Given information Block Start
(** * A caching reverse proxy for the NZTA traffic REST API (server.js)

    Shallow embedding of the request pipeline of [server.js]: the resource
    whitelist, the cache-key derivation, the two-tier cache, the fetch job
    with its timeout timer, and the decision tree that follows the job.

    Conventions.
    - JavaScript strings are [string]s (byte sequences: the UTF-8 form of
      the text).
    - A JavaScript value that can sit in the cache or in a response body is
      a [json] tree; [undefined] (a cache miss) is [None].
    - An object is the list of its own properties in enumeration order.
    - [async] code is split at its [await] points; the outcome of the
      awaited [fetch] is an input of the model ([upstream_behaviour]).
    - An exception is the [Throw] branch of [js_result]. *)

From Stdlib Require Import ZArith Ascii String.
From stdpp Require Import gmap strings list fin_maps pretty.

Set Warnings "-register-all".
#[local] Arguments String.append : simpl nomatch.
Local Open Scope Z_scope.
Local Open Scope string_scope.

(** ** JSON values *)

Module Json.

(** Numbers are kept as integers: the program only tests a number for
    being zero (truthiness) and passes it along. *)
Inductive json : Type :=
| JNull
| JBool (b : bool)
| JNum (n : Z)
| JStr (s : string)
| JArr (items : list json)
| JObj (props : list (string * json)).

(** [if (v)] on a cached value: [null], [false], [0] and [""] are falsy,
    every object and array is truthy.  [undefined] is [None], see
    [truthy_opt]. *)
Definition truthy (v : json) : bool :=
  match v with
  | JNull => false
  | JBool b => b
  | JNum n => negb (Z.eqb n 0)
  | JStr s => negb (String.eqb s "")
  | JArr _ => true
  | JObj _ => true
  end.

Definition truthy_opt (o : option json) : bool :=
  match o with
  | None => false
  | Some v => truthy v
  end.

(** [typeof v === 'string'] *)
Definition is_string (v : json) : bool :=
  match v with
  | JStr _ => true
  | _ => false
  end.

Definition is_object (v : json) : bool :=
  match v with
  | JObj _ => true
  | _ => false
  end.

(** Property read [o[k]] on a property list. *)
Fixpoint get_prop (k : string) (props : list (string * json)) : option json :=
  match props with
  | [] => None
  | (k', v) :: rest => if String.eqb k k' then Some v else get_prop k rest
  end.

(** Property write [o[k] = v]: an existing property keeps its place and
    takes the new value, a new one goes to the end. *)
Fixpoint set_prop (k : string) (v : json) (props : list (string * json))
  : list (string * json) :=
  match props with
  | [] => [(k, v)]
  | (k', v') :: rest =>
      if String.eqb k k' then (k, v) :: rest else (k', v') :: set_prop k v rest
  end.

(** The index keys ["0"], ["1"], ... of an array or of a string. *)
Fixpoint indexed {A} (f : A -> json) (i : nat) (l : list A)
  : list (string * json) :=
  match l with
  | [] => []
  | x :: rest => (pretty i, f x) :: indexed f (S i) rest
  end.

Fixpoint chars (s : string) : list string :=
  match s with
  | EmptyString => []
  | String c rest => String c EmptyString :: chars rest
  end.

(** The own enumerable properties that [{...v}] copies: those of an
    object, the elements of an array, the characters of a string, and none
    for a number, a boolean or [null]. *)
Definition own_props (v : json) : list (string * json) :=
  match v with
  | JObj props => props
  | JArr items => indexed (fun x => x) 0 items
  | JStr s => indexed JStr 0 (chars s)
  | JNull | JBool _ | JNum _ => []
  end.

(** [{ ...v }]: each copied property is written into a new object. *)
Definition spread (v : json) : list (string * json) :=
  fold_left (fun acc kv => set_prop (fst kv) (snd kv) acc) (own_props v) [].

End Json.

Import Json.

(** ** Resource validator *)

(** The literal of [isSafeResource]. *)
Definition allowed : gset string :=
  list_to_set
    [ "findCamerasAll"; "findCamerasWithinBounds"; "findCamerasByRegion";
      "findCamerasByJourney";
      "findRoadEventsAll"; "findRoadEventsWithinBounds";
      "findRoadEventsByRegion"; "findRoadEventsByJourney";
      "findVmsSignsAll"; "findVmsSignsWithinBounds"; "findVmsSignsByRegion";
      "findVmsSignsByJourney";
      "findTimSignsAll"; "findTimSignsWithinBounds"; "findTimSignsByRegion";
      "findTimSignsByJourney";
      "findRegionsAll"; "findRegionsWithinBounds";
      "findWaysAll"; "findWaysWithinBounds";
      "findJourneysAll"; "findJourneysWithinBounds" ].

Definition isSafeResource (name : string) : bool :=
  bool_decide (name ∈ allowed).

(** ** Cache key

    [new URLSearchParams(req.query).toString()] is the
    application/x-www-form-urlencoded serializer of the URL standard: a
    space becomes [+], the letters, digits and [* - . _] stay, every other
    byte becomes [%XX] with upper-case digits; a pair is [name=value] and
    pairs are joined with [&]. *)

Module Query.

Definition in_range (lo hi : N) (c : ascii) : bool :=
  let n := N_of_ascii c in (N.leb lo n && N.leb n hi)%bool.

Definition is_alnum (c : ascii) : bool :=
  (in_range 48 57 c || in_range 65 90 c || in_range 97 122 c)%bool.

Definition form_safe (c : ascii) : bool :=
  (is_alnum c || Ascii.eqb c "*" || Ascii.eqb c "-" || Ascii.eqb c "."
   || Ascii.eqb c "_")%bool.

Definition hex_digit (n : N) : ascii :=
  nth (N.to_nat n) (list_ascii_of_string "0123456789ABCDEF") "0"%char.

Definition percent_encode (c : ascii) : string :=
  let n := N_of_ascii c in
  String "%" (String (hex_digit (n / 16)) (String (hex_digit (n mod 16)) "")).

Definition encode_byte (c : ascii) : string :=
  if Ascii.eqb c " " then "+"
  else if form_safe c then String c ""
  else percent_encode c.

Fixpoint urlencode (s : string) : string :=
  match s with
  | "" => ""
  | String c rest => encode_byte c ++ urlencode rest
  end.

Definition serialize_pair (p : string * string) : string :=
  urlencode (fst p) ++ "=" ++ urlencode (snd p).

Fixpoint URLSearchParams_toString (q : list (string * string)) : string :=
  match q with
  | [] => ""
  | [p] => serialize_pair p
  | p :: rest => serialize_pair p ++ "&" ++ URLSearchParams_toString rest
  end.

(** Reading back the first encoded byte of a serialized string; the
    inverse of [encode_byte], used to show that the serializer loses
    nothing. *)
Definition unhex (c : ascii) : option N :=
  let n := N_of_ascii c in
  if in_range 48 57 c then Some (n - 48)%N
  else if in_range 65 70 c then Some (n - 55)%N
  else None.

Definition decode_head (s : string) : option (ascii * string) :=
  match s with
  | "" => None
  | String c rest =>
      if Ascii.eqb c "+" then Some (" "%char, rest)
      else if Ascii.eqb c "%" then
        match rest with
        | String h (String l rest') =>
            match unhex h, unhex l with
            | Some a, Some b => Some (ascii_of_N (16 * a + b), rest')
            | _, _ => None
            end
        | _ => None
        end
      else Some (c, rest)
  end.

(** The two separators of a query string. *)
Definition delim (c : ascii) : bool :=
  (Ascii.eqb c "=" || Ascii.eqb c "&")%bool.

Definition not_colon (c : ascii) : bool := negb (Ascii.eqb c ":").

Fixpoint all_chars (P : ascii -> bool) (s : string) : bool :=
  match s with
  | "" => true
  | String c rest => (P c && all_chars P rest)%bool
  end.

(** Where an encoded name or value ends: at the end of the text or at a
    separator. *)
Definition stop (r : string) : Prop :=
  match r with
  | "" => True
  | String c _ => delim c = true
  end.

(** What follows the first pair in a serialized query. *)
Definition more_pairs (rest : list (string * string)) : string :=
  match rest with
  | [] => ""
  | _ :: _ => "&" ++ URLSearchParams_toString rest
  end.

End Query.

Import Query.

(** The request as the handler reads it: [req.params.resource] and
    [req.query].  [query] is the list of entries that
    [new URLSearchParams(req.query)] reads from the object: one pair per
    own property, in the object's enumeration order (names that are array
    indices first, in ascending order, then the other names in the order
    they were created), the value converted to a string (the values of a
    repeated name, an array, joined with commas).  It is not the order of
    the parameters in the URL. *)
Record request : Type := {
  resource : string;
  query : list (string * string)
}.

(** [const key = `traffic:${resource}:${qs}`] *)
Definition cacheKey (res : string) (q : list (string * string)) : string :=
  "traffic:" ++ res ++ ":" ++ URLSearchParams_toString q.

(** [const target = `${NZTABASE}/${resource}${qs ? `?${qs}` : ''}`] *)
Definition targetUrl (base res : string) (q : list (string * string)) : string :=
  let qs := URLSearchParams_toString q in
  base ++ "/" ++ res ++ (if String.eqb qs "" then "" else "?" ++ qs).

(** ** Cache store *)

Module NodeCache.

(** Modelled from the spec: the Cache Store is the node-cache package,
    which is not under src/.  An entry is a value with its insertion time
    and its TTL; [get] returns the value only while the entry has not
    expired; [set] inserts or overwrites and restarts the expiry clock; a
    [set] without a TTL takes the store's standard TTL.  Times are in
    milliseconds, TTLs in seconds. *)
Record entry : Type := {
  value : json;
  stored_at : Z;
  ttl : Z
}.

Record store : Type := {
  stdTTL : Z;
  data : gmap string entry
}.

(** Modelled from the spec: [new NodeCache({ stdTTL })], an empty store. *)
Definition create (std : Z) : store := {| stdTTL := std; data := ∅ |}.

(** Modelled from the spec: an entry expires when its TTL has elapsed. *)
Definition live (now : Z) (e : entry) : bool :=
  Z.ltb now (stored_at e + 1000 * ttl e).

(** Modelled from the spec: [get(key) -> value | miss]. *)
Definition get (now : Z) (key : string) (c : store) : option json :=
  match data c !! key with
  | Some e => if live now e then Some (value e) else None
  | None => None
  end.

(** Modelled from the spec: [set(key, value, ttlSeconds)]. *)
Definition set (now : Z) (key : string) (v : json) (t : option Z) (c : store)
  : store :=
  {| stdTTL := stdTTL c;
     data := <[key := {| value := v; stored_at := now;
                         ttl := default (stdTTL c) t |}]> (data c) |}.

End NodeCache.

(** ** Process state and environment *)

(** The constants read from the environment at start-up. *)
Record config : Type := {
  NZTABASE : string;
  CACHETTL : Z;
  REQUESTTIMEOUTMS : Z;
  CONCURRENCY : nat
}.

(** A timer made by [setTimeout]: armed until it fires or is cleared. *)
Inductive timer_state : Type :=
| Armed
| Fired
| Cleared.

(** What the handlers share: the cache, the clock [Date.now()], the timers
    of the event loop, and the URLs handed to [fetch] so far (oldest
    first), which counts the upstream calls. *)
Record World : Type := {
  cache : NodeCache.store;
  clock : Z;
  timers : gmap nat timer_state;
  next_timer : nat;
  fetched : list string
}.

Definition boot (cfg : config) (now : Z) : World :=
  {| cache := NodeCache.create (CACHETTL cfg); clock := now; timers := ∅;
     next_timer := O; fetched := [] |}.

Definition with_cache (c : NodeCache.store) (w : World) : World :=
  {| cache := c; clock := clock w; timers := timers w;
     next_timer := next_timer w; fetched := fetched w |}.

Definition with_timers (t : gmap nat timer_state) (w : World) : World :=
  {| cache := cache w; clock := clock w; timers := t;
     next_timer := next_timer w; fetched := fetched w |}.

(** Time passing while a handler is suspended at an [await]. *)
Definition tick (dt : Z) (w : World) : World :=
  {| cache := cache w; clock := clock w + dt; timers := timers w;
     next_timer := next_timer w; fetched := fetched w |}.

Record js_error : Type := { name : string }.

Inductive js_result (A : Type) : Type :=
| Return (a : A)
| Throw (e : js_error).
Arguments Return {A} a.
Arguments Throw {A} e.

(** The response object that [fetch] resolves with: [resp.status], the
    [content-type] header if there is one, and what reading the body as
    text gives (the text, or the error the read rejects with). *)
Record upstream_response : Type := {
  resp_status : Z;
  content_type : option string;
  body_text : js_result string
}.

(** How the awaited [fetch] settles.  [TimesOut]: the timer of
    [timeoutSignal] fires first, the controller aborts and [fetch] rejects
    with an [AbortError].  [Fails e]: [fetch] rejects with [e] for another
    cause (DNS, refused connection, reset), the timer not having fired. *)
Inductive upstream_behaviour : Type :=
| Responds (r : upstream_response)
| Fails (e : js_error)
| TimesOut.

(** What the handler sends: [res.status(..)], the [X-Cache] header if set,
    and the document given to [res.json(..)]. *)
Record response : Type := {
  status : Z;
  x_cache : option string;
  body : json
}.

(** [timeoutSignal(ms)]: arms a timer; [cancel] is [clearTimeout(id)].
    Whether the timer fires before the fetch settles is told by the
    [upstream_behaviour] of the request. *)
Definition timeoutSignal (w : World) : nat * World :=
  (next_timer w,
   {| cache := cache w; clock := clock w;
      timers := <[next_timer w := Armed]> (timers w);
      next_timer := S (next_timer w); fetched := fetched w |}).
Given information Block End
Instructions for the task
Output, from the data above, the lines from the line with "(** The two separators of a query string. *)" to the line with "expired; [set] inserts" exactly as they stand, both ends included and nothing else.

Expected output
(** The two separators of a query string. *)
Definition delim (c : ascii) : bool :=
  (Ascii.eqb c "=" || Ascii.eqb c "&")%bool.

Definition not_colon (c : ascii) : bool := negb (Ascii.eqb c ":").

Fixpoint all_chars (P : ascii -> bool) (s : string) : bool :=
  match s with
  | "" => true
  | String c rest => (P c && all_chars P rest)%bool
  end.

(** Where an encoded name or value ends: at the end of the text or at a
    separator. *)
Definition stop (r : string) : Prop :=
  match r with
  | "" => True
  | String c _ => delim c = true
  end.

(** What follows the first pair in a serialized query. *)
Definition more_pairs (rest : list (string * string)) : string :=
  match rest with
  | [] => ""
  | _ :: _ => "&" ++ URLSearchParams_toString rest
  end.

End Query.

Import Query.

(** The request as the handler reads it: [req.params.resource] and
    [req.query].  [query] is the list of entries that
    [new URLSearchParams(req.query)] reads from the object: one pair per
    own property, in the object's enumeration order (names that are array
    indices first, in ascending order, then the other names in the order
    they were created), the value converted to a string (the values of a
    repeated name, an array, joined with commas).  It is not the order of
    the parameters in the URL. *)
Record request : Type := {
  resource : string;
  query : list (string * string)
}.

(** [const key = `traffic:${resource}:${qs}`] *)
Definition cacheKey (res : string) (q : list (string * string)) : string :=
  "traffic:" ++ res ++ ":" ++ URLSearchParams_toString q.

(** [const target = `${NZTABASE}/${resource}${qs ? `?${qs}` : ''}`] *)
Definition targetUrl (base res : string) (q : list (string * string)) : string :=
  let qs := URLSearchParams_toString q in
  base ++ "/" ++ res ++ (if String.eqb qs "" then "" else "?" ++ qs).

(** ** Cache store *)

Module NodeCache.

(** Modelled from the spec: the Cache Store is the node-cache package,
    which is not under src/.  An entry is a value with its insertion time
    and its TTL; [get] returns the value only while the entry has not
    expired; [set] inserts or overwrites and restarts the expiry clock; a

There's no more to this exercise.